El domingo esparcimos las cenizas de mi amigo Ruud en el Mar del Norte. El lugar adecuado para un gran navegante. Una sencilla y sentida ceremonia sin discursos ni grandes gestos: las cenizas lanzadas al mar seguidas por unas rosas blancas y una lata de cerveza de la que tomamos todos un trago antes de dársela a Ruud.
Un barco de pescadores que salió de Scheveningen, en La Haya, lo llevó a mar abierto donde le dejamos para siempre. Después de la ceremonia, el barco dio una vuelta alrededor del sitio donde habían desaparecido las cenizas, tocó la sirena tres veces y bajó la bandera a media asta.
Mientras los presentes nos recogíamos en respetuoso silencio una gaviota se posó en el lugar desde donde acabábamos de celebrar la ceremonia de despedida. Entonces vi que el capitán del barco pesquero estaba en su cabina escribiendo en su bitácora, con un cigarrillo de liar en la boca y una lata de cerveza al lado. Estas pinceladas de realidad y pragmatismo mi hicieron sonreir.
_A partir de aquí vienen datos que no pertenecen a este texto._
(** A sort by columns orders the rows by their keys; the order of rows with equal keys is not
    promised. *)
Class PolarsLaws `{Polars} := {
  rows_DataFrame : forall R (l : list R), pl_rows (pl_DataFrame l) = l;
  rows_unique : forall R D `{EqDecision D} (key : R -> D) f, pl_rows (pl_unique key f) = keep_last key (pl_rows f);
  rows_anti_join : forall R D `{EqDecision D} (key : R -> D) (f g : frame R),
    Permutation (pl_rows (pl_anti_join key f g)) (List.filter (fun r => negb (key_in key (pl_rows g) r)) (pl_rows f));
  rows_concat : forall R (l : list (frame R)), pl_rows (pl_concat l) = concat (map pl_rows l);
  rows_sort : forall R (leb : R -> R -> bool) f, Permutation (pl_rows (pl_sort leb f)) (pl_rows f);
  rows_sorted : forall R (leb : R -> R -> bool) f,
    (forall x y, leb x y = true ∨ leb y x = true) →
    (forall x y z, leb x y = true → leb y z = true → leb x z = true) →
    StronglySorted (fun x y => leb x y = true) (pl_rows (pl_sort leb f));
  rows_filter : forall R p (f : frame R), pl_rows (pl_filter p f) = List.filter p (pl_rows f);
}.

Definition pl_height `{Polars} {R} (f : frame R) : Z := Z.of_nat (length (pl_rows f)).

(** ** The archive *)
Section Archive.
Context `{Polars} {R K D : Type} `{EqDecision K, EqDecision D}.
Variable part : R -> K. (* the partition file of a row *)
Variable key : R -> D. (* the dedupe subset *)
Variable leb : R -> R -> bool. (* the sort keys *)

Definition archive : Type := dict K (frame R).

(** [groups.setdefault(key, []).append(r)] *)
Definition group_rows (rows : list R) : dict K (list R) :=
  fold_left (fun groups r => dset (part r) (dget_or (part r) [] groups ++ [r]) groups) rows [].

(** One partition: the file afterwards, the rows written and the rows deduplicated. *)
Definition merge_partition (existing : option (frame R)) (rows : list R) : frame R * Z * Z :=
  let submitted := pl_unique key (pl_DataFrame rows) in
  let internal_dupes := Z.of_nat (length rows) - pl_height submitted in
  match existing with
  | Some existing =>
      let new_only := pl_anti_join key submitted existing in
      let collisions := pl_height submitted - pl_height new_only in
      (pl_sort leb (pl_concat [existing; new_only]), pl_height new_only, internal_dupes + collisions)
  | None => (pl_sort leb submitted, pl_height submitted, internal_dupes)
  end.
El hombre se me acercó, y mientras se liaba otro pitillo, me dijo que gracias a estas ceremonias habían salvado la vida muchos barcos pesqueros en desuso y que ahora solo se alquilaban para la pesca deportiva y el esparcimiento de cenizas.
Los negocios iban viento en popa, me contó, gracias a los rumanos, búlgaros y alemanes. Países sin mar o donde está prohíbido esparcir cenizas al aire libre o en el agua son los grandes clientes de los barcos holandeses.
Mientras el capitán me contaba esto vi pasar tres barcos llevando las cenizas de sus seres queridos al punto definitivo de descanso.
Esta idea me impresionó. Se habla de países de acogida pero no de mares de acogida. El mar no pide pasaportes ni nacionalidades. Si es verdad que en la muerte todos somos iguales, en las aguas del Mar del Norte aún lo somos más.